• _EXERCISE_: Please report the number of lines in the entries below that contain "server", with nothing added.

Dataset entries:
======

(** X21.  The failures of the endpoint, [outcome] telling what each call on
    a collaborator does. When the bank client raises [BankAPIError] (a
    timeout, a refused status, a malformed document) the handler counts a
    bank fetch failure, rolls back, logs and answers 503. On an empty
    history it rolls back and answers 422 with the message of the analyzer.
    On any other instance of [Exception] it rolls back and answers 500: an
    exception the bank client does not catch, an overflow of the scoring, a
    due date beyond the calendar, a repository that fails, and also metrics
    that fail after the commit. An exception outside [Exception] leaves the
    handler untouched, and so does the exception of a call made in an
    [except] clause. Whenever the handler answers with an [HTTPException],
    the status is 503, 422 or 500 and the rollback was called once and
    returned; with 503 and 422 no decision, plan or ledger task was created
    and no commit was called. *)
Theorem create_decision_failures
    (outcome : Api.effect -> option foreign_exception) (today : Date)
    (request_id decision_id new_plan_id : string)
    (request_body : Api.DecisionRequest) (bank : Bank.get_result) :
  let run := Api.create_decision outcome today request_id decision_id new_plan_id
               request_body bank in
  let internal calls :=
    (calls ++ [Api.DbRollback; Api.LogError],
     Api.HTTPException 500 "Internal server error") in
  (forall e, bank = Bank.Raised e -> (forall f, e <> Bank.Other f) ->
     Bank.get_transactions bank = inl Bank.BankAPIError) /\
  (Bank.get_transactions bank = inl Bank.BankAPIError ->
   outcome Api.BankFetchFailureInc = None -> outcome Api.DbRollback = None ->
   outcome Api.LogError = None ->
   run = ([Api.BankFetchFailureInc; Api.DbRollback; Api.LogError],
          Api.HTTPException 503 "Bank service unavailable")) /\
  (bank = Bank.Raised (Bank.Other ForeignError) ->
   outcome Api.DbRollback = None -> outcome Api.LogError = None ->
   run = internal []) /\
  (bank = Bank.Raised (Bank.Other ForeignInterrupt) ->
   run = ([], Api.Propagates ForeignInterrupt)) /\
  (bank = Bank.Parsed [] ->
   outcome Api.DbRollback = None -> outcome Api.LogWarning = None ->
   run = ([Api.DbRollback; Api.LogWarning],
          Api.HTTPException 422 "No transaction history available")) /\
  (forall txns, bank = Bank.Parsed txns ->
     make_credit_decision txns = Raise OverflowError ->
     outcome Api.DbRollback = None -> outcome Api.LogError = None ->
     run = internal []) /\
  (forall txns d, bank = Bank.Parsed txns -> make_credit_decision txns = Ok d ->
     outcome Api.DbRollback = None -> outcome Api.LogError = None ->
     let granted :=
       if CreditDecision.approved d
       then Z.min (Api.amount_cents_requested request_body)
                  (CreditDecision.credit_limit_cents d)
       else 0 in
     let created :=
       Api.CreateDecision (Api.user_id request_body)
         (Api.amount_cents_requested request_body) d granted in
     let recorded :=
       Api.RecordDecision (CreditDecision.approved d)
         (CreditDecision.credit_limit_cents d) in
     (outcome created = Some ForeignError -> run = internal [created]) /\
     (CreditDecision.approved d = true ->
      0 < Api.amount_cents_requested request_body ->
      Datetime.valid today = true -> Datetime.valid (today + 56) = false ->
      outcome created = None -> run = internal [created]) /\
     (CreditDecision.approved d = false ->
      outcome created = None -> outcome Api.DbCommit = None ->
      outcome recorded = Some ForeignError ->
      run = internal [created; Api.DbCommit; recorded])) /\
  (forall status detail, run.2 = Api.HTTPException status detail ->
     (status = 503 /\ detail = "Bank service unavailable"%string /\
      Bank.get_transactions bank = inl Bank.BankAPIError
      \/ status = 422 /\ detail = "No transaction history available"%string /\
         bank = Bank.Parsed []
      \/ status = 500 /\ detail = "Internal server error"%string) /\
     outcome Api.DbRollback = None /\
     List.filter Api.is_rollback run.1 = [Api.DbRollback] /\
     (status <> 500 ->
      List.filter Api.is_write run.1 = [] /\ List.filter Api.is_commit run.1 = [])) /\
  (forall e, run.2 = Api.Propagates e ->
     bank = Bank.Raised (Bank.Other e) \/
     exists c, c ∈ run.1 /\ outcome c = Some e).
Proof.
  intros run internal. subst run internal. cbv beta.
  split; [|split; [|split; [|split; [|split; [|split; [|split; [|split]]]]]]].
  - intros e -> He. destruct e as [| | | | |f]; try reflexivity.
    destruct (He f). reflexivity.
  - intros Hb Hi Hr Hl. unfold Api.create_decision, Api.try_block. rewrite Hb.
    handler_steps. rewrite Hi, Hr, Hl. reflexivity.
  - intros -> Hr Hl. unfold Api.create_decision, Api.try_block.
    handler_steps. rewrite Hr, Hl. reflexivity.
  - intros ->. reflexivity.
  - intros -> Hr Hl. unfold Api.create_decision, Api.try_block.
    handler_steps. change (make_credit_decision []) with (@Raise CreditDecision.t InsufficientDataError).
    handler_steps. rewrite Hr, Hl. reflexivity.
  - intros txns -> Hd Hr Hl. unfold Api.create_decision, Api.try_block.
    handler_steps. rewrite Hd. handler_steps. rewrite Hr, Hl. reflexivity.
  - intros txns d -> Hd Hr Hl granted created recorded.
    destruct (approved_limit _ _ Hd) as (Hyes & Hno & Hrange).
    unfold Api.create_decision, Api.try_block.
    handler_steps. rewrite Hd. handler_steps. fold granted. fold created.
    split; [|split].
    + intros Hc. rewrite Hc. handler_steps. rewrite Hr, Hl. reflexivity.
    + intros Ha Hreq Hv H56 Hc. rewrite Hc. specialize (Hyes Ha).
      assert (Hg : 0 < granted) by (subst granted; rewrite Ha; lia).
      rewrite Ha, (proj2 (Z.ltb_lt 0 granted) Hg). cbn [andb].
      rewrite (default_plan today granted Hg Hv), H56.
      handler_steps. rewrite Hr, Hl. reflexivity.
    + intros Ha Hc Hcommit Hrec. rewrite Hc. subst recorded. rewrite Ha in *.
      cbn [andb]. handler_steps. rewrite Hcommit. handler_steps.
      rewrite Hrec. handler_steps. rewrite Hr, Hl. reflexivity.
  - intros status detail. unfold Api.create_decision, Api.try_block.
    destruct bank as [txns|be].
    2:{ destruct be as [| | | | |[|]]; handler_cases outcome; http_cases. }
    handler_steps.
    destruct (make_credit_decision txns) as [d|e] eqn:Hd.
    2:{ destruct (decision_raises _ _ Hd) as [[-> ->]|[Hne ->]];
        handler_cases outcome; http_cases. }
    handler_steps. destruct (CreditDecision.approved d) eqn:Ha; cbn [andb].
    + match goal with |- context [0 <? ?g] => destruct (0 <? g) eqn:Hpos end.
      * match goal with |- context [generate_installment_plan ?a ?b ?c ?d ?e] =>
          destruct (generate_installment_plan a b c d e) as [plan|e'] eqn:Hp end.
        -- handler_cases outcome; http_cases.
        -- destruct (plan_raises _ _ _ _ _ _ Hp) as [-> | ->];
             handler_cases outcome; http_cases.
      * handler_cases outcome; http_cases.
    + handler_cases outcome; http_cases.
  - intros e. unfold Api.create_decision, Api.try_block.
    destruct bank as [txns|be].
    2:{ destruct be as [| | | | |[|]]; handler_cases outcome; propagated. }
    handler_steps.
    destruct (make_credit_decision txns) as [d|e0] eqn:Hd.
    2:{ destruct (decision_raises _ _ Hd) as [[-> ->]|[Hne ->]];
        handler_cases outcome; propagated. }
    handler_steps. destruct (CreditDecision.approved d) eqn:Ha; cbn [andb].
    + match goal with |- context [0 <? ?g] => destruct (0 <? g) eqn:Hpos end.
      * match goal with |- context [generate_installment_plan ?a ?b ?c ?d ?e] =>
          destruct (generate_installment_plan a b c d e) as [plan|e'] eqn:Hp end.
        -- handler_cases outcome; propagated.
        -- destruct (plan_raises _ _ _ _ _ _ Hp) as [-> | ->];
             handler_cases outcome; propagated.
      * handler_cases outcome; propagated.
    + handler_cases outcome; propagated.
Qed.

======

• _ANSWER SPACE_: 2